Give every line of the records exactly, please, from the first up to and including the one containing "Definition str := list ascii.".
::: TASK MATERIAL
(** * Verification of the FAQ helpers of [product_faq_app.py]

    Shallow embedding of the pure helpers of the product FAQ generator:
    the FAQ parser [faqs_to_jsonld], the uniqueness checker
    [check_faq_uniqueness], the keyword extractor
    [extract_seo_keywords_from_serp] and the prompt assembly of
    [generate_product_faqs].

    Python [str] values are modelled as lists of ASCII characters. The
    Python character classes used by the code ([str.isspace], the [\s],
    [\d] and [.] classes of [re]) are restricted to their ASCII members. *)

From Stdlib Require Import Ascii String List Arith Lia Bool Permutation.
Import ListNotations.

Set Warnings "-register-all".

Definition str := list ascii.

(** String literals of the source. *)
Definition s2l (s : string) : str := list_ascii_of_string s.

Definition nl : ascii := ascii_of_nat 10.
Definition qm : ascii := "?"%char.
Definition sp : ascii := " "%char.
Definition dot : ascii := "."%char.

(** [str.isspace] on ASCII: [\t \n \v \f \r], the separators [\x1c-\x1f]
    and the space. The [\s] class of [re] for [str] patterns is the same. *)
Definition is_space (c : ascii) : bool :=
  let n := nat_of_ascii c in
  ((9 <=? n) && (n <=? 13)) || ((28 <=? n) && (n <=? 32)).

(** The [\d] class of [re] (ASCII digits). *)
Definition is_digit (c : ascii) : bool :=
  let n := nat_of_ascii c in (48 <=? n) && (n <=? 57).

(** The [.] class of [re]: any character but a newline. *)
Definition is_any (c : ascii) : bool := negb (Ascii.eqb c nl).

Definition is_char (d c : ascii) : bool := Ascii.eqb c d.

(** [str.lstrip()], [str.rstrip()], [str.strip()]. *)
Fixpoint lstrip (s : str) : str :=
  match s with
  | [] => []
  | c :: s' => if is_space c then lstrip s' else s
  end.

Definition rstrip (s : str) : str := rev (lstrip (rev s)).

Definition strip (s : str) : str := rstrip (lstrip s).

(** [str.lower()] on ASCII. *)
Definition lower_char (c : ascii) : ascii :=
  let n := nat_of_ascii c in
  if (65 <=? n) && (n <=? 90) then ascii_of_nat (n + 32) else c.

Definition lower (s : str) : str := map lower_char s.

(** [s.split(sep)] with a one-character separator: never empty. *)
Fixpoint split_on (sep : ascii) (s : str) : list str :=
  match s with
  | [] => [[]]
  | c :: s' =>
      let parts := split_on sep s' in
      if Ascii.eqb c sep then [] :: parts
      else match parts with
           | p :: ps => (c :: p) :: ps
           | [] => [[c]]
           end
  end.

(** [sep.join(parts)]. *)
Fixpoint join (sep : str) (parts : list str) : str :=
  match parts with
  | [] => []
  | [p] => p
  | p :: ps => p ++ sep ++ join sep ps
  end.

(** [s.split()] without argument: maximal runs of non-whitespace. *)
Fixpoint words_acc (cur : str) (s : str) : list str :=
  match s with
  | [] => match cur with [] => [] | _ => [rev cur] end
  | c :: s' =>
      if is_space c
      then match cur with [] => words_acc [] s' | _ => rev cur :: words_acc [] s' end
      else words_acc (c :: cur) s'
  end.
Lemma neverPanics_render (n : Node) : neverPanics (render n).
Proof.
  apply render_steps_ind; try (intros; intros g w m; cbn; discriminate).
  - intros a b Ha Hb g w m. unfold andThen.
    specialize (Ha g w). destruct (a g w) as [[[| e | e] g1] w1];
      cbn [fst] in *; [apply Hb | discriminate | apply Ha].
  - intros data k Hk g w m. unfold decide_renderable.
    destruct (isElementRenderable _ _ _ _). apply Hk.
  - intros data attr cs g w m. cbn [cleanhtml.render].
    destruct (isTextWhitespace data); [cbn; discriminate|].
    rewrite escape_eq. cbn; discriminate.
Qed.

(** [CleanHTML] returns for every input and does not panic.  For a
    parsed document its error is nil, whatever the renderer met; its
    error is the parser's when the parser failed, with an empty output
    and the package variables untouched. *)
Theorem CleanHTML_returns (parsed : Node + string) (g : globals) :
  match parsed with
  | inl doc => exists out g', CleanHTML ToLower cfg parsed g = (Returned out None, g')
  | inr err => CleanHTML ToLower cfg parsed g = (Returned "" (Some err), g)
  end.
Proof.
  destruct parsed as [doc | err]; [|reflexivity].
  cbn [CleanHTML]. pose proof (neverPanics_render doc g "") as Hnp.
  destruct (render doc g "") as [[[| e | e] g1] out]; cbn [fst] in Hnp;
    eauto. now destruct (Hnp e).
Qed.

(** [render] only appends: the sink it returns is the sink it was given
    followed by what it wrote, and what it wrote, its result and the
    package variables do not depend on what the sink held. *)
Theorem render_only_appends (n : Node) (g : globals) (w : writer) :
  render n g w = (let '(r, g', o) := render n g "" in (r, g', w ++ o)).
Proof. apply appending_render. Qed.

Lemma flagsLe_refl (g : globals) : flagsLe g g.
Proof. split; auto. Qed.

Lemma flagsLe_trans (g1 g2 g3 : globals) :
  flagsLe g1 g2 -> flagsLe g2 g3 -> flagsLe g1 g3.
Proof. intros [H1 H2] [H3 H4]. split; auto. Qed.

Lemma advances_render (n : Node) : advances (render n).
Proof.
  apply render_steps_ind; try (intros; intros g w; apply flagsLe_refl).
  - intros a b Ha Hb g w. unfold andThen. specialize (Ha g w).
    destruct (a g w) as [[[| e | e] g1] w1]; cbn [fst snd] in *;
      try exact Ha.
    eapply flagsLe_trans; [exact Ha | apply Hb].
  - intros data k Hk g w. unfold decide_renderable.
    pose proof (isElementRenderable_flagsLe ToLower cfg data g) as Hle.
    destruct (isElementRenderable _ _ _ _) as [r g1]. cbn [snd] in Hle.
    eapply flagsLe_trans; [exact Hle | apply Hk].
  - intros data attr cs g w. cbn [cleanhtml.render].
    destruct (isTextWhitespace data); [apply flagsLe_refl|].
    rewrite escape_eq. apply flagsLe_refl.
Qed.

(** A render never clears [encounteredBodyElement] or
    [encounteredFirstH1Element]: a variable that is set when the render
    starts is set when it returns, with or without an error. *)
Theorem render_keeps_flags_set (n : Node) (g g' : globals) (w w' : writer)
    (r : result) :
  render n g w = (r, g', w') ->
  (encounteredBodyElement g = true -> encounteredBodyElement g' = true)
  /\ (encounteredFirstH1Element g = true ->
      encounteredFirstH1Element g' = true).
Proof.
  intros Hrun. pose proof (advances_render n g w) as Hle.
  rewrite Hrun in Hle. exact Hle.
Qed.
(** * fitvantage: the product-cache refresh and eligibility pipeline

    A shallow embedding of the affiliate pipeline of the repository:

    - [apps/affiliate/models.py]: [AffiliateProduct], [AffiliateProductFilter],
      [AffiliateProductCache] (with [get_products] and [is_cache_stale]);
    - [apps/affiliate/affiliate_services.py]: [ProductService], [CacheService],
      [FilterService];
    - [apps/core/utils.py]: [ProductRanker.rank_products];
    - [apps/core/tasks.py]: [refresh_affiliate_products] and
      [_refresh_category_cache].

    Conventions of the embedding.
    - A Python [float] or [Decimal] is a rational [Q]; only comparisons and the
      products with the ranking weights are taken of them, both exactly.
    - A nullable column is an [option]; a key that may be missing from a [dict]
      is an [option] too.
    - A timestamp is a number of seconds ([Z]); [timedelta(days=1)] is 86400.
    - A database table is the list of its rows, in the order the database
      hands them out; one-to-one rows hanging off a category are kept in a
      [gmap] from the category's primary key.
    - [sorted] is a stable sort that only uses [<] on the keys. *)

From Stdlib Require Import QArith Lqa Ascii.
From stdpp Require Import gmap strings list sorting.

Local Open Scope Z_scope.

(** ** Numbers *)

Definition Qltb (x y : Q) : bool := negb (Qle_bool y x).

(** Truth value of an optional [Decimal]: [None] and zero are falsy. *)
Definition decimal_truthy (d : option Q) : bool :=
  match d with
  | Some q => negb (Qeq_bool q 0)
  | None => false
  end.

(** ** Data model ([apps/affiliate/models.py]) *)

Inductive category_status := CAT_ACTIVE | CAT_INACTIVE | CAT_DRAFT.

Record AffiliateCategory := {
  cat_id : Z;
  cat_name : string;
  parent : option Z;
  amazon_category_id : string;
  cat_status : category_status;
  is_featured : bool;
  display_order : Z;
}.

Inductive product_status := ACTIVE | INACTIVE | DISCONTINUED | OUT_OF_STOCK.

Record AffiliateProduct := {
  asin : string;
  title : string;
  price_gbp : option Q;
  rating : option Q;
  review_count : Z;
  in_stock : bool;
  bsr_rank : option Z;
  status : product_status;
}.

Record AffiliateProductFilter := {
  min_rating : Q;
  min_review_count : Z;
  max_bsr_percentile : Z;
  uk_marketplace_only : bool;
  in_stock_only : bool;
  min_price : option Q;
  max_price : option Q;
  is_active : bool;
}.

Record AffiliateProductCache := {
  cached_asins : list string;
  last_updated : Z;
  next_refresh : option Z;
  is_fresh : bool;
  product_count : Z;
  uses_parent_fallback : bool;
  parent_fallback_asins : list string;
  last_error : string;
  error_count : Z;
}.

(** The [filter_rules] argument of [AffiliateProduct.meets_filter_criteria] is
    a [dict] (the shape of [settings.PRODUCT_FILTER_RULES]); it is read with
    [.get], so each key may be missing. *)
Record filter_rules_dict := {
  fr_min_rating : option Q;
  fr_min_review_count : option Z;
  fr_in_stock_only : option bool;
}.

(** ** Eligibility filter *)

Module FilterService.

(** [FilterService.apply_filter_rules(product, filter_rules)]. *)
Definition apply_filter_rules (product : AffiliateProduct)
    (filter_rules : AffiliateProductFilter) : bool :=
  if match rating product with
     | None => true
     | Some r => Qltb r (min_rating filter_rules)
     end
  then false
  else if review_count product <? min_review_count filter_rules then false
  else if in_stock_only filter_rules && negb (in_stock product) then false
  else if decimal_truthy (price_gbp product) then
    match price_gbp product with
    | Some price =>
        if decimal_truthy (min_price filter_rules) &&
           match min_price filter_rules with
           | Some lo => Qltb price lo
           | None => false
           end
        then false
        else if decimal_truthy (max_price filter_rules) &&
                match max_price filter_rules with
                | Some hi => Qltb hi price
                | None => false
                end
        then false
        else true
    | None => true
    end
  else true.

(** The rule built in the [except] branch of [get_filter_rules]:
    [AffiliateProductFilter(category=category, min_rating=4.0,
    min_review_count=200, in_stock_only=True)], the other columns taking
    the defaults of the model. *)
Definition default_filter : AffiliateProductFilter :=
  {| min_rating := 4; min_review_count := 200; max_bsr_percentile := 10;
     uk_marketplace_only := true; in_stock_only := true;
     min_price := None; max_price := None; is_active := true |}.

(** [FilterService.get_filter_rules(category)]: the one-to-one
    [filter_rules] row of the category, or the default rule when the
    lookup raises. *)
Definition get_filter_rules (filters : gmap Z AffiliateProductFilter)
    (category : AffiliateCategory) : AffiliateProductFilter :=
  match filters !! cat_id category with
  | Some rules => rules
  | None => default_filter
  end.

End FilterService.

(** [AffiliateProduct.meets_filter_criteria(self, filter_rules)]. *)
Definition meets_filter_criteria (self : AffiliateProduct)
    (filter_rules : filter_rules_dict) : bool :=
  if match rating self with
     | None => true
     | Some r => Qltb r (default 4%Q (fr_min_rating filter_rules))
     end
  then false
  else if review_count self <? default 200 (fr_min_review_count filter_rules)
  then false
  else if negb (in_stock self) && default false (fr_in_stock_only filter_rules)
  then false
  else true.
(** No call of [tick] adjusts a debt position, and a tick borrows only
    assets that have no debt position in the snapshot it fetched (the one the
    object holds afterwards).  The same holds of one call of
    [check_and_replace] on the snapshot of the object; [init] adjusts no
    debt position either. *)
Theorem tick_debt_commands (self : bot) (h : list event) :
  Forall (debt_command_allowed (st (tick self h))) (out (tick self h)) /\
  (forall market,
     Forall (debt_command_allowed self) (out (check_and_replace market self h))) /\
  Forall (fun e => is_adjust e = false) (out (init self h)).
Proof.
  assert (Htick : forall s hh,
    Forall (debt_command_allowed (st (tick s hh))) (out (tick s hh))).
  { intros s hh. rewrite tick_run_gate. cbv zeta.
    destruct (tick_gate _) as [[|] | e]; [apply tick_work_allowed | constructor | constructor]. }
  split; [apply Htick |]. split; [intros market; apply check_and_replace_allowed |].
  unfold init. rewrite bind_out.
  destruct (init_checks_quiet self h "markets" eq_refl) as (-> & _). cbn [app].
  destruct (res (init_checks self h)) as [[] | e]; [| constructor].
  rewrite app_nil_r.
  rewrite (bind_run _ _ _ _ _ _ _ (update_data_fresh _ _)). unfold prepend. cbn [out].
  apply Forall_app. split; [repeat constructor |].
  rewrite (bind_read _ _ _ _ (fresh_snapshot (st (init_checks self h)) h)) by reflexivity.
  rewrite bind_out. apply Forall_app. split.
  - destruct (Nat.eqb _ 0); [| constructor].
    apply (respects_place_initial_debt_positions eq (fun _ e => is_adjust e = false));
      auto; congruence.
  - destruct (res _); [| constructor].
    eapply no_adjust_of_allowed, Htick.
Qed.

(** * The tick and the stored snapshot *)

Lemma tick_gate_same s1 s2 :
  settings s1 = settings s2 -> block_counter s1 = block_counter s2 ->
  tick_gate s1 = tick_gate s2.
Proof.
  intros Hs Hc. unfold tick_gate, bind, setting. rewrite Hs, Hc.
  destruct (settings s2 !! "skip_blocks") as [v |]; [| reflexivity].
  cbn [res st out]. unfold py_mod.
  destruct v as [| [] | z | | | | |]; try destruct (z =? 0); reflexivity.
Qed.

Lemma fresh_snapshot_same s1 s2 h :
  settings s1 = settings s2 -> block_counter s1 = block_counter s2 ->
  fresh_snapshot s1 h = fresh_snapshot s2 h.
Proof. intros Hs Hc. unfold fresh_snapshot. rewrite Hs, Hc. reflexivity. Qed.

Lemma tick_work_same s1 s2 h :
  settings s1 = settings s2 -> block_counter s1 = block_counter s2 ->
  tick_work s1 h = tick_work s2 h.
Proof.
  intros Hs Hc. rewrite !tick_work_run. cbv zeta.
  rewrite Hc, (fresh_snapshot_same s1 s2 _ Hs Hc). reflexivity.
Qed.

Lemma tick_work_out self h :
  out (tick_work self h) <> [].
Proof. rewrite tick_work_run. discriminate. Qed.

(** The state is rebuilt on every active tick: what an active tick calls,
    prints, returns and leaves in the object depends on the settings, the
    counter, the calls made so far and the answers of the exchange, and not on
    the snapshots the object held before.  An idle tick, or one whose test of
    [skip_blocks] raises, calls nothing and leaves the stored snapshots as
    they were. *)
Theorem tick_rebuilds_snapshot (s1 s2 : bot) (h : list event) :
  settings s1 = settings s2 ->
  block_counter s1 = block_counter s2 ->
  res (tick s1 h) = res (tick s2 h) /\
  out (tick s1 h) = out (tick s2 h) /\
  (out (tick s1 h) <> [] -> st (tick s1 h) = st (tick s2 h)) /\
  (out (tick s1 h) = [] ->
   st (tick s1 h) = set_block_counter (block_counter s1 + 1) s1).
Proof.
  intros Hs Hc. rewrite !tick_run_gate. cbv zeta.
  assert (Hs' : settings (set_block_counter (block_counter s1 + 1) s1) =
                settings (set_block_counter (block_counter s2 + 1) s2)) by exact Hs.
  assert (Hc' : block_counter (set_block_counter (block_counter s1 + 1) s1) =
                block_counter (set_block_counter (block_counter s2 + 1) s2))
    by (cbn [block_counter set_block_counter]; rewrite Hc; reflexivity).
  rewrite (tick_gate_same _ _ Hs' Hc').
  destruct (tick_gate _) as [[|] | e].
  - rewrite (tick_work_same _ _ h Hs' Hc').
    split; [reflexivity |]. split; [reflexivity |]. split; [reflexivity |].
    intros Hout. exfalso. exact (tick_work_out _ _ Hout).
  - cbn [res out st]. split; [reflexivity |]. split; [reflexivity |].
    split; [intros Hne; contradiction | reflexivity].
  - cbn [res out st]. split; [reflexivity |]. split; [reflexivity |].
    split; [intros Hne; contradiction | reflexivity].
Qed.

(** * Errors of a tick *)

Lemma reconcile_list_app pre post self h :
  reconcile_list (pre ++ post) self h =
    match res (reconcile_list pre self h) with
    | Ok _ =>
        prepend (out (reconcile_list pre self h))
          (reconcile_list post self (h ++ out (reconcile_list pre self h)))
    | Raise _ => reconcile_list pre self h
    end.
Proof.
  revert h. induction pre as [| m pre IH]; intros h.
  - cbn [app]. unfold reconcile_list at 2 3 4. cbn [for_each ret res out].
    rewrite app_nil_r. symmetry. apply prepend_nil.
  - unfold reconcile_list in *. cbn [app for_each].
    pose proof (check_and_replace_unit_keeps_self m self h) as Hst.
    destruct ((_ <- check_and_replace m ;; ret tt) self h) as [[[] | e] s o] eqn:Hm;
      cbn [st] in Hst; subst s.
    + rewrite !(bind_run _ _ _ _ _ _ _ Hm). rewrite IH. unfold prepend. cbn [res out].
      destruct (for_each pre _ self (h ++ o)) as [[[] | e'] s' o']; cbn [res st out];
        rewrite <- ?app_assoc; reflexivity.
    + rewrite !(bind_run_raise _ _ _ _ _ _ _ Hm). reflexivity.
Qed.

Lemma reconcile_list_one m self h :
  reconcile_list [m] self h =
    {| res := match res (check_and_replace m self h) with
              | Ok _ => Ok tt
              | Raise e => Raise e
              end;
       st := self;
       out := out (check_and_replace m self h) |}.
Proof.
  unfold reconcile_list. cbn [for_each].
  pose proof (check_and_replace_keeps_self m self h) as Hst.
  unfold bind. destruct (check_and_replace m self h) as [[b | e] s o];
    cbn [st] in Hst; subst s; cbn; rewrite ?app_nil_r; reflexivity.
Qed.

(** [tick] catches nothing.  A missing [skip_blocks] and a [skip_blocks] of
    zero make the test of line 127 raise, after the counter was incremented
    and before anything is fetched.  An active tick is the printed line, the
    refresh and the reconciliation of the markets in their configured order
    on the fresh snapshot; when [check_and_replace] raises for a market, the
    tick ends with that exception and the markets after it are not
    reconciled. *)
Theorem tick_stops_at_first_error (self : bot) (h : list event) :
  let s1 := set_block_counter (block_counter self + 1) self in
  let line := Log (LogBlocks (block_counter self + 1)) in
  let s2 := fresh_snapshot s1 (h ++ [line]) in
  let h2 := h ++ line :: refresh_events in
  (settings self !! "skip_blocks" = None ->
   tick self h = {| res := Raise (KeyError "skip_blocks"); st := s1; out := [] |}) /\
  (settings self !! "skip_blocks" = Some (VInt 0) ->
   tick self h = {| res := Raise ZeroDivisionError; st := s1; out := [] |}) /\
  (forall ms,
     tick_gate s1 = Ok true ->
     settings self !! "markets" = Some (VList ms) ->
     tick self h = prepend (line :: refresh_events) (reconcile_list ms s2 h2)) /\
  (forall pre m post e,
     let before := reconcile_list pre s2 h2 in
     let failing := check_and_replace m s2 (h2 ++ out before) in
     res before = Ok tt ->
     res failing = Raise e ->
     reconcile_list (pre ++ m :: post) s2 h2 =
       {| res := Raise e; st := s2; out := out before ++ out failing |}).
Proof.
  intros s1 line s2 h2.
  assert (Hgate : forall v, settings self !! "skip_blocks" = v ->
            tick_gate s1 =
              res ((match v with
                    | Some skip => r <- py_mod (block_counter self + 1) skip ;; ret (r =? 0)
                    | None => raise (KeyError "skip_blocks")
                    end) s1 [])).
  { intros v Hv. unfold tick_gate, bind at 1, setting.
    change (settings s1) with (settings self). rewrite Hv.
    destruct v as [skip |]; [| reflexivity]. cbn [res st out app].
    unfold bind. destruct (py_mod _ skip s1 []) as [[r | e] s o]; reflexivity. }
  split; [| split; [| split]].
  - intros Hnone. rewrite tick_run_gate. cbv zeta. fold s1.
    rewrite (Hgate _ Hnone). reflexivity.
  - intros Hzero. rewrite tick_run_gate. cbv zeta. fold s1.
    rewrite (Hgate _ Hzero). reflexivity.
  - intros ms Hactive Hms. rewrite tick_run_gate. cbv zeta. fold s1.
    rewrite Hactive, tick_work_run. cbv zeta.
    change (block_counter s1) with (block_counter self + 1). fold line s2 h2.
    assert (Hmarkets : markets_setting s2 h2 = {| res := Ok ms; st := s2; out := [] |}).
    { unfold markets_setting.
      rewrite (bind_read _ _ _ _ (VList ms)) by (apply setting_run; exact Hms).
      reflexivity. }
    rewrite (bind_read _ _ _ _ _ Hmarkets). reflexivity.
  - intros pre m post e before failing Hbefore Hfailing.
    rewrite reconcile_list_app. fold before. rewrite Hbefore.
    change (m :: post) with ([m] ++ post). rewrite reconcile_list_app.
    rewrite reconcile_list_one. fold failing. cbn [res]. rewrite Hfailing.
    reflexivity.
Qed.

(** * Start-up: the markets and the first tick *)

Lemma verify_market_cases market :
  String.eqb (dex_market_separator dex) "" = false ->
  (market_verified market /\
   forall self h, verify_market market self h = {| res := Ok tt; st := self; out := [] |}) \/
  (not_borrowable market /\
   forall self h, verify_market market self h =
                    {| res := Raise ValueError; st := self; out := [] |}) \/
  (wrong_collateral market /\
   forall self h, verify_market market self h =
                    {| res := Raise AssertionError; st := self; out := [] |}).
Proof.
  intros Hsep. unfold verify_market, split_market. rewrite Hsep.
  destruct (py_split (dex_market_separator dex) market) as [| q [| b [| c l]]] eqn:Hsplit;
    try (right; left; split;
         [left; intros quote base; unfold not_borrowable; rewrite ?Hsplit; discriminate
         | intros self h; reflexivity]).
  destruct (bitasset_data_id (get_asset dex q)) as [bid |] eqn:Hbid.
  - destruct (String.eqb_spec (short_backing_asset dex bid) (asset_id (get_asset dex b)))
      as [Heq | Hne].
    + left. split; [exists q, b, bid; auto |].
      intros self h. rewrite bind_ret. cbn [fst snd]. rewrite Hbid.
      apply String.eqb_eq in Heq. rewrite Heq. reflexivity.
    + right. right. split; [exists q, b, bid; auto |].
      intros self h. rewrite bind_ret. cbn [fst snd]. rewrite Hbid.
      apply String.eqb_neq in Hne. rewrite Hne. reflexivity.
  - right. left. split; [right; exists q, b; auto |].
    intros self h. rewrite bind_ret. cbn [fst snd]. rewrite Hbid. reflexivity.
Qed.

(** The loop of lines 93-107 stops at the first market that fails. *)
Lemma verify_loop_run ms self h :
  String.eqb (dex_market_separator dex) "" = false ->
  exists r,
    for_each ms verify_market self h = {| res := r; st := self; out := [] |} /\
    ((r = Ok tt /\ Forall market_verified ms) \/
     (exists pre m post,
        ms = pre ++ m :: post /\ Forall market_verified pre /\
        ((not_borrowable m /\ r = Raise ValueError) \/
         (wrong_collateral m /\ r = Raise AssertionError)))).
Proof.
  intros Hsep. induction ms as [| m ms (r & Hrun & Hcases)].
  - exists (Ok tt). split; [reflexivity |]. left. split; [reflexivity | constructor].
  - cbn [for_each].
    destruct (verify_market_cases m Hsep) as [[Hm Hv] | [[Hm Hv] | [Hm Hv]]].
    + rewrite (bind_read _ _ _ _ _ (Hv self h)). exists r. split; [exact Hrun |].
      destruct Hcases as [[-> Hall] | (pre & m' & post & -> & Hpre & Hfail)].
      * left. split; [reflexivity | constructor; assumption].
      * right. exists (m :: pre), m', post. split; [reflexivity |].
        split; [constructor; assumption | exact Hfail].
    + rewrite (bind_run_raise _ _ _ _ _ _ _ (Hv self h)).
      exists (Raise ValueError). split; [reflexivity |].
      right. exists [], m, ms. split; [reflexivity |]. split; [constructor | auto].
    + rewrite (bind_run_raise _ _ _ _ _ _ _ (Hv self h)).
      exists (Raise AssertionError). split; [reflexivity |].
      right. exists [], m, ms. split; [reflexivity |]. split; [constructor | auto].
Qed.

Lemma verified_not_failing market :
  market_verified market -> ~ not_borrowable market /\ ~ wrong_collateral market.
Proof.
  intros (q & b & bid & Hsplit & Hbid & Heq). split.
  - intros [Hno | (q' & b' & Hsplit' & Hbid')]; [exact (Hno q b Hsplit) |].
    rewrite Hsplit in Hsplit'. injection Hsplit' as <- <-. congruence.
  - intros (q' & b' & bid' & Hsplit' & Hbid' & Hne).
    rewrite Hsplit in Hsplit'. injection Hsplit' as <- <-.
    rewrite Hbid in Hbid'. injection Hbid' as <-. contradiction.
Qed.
::::::
_REPLY_
(** * Verification of the FAQ helpers of [product_faq_app.py]

    Shallow embedding of the pure helpers of the product FAQ generator:
    the FAQ parser [faqs_to_jsonld], the uniqueness checker
    [check_faq_uniqueness], the keyword extractor
    [extract_seo_keywords_from_serp] and the prompt assembly of
    [generate_product_faqs].

    Python [str] values are modelled as lists of ASCII characters. The
    Python character classes used by the code ([str.isspace], the [\s],
    [\d] and [.] classes of [re]) are restricted to their ASCII members. *)

From Stdlib Require Import Ascii String List Arith Lia Bool Permutation.
Import ListNotations.

Set Warnings "-register-all".

Definition str := list ascii.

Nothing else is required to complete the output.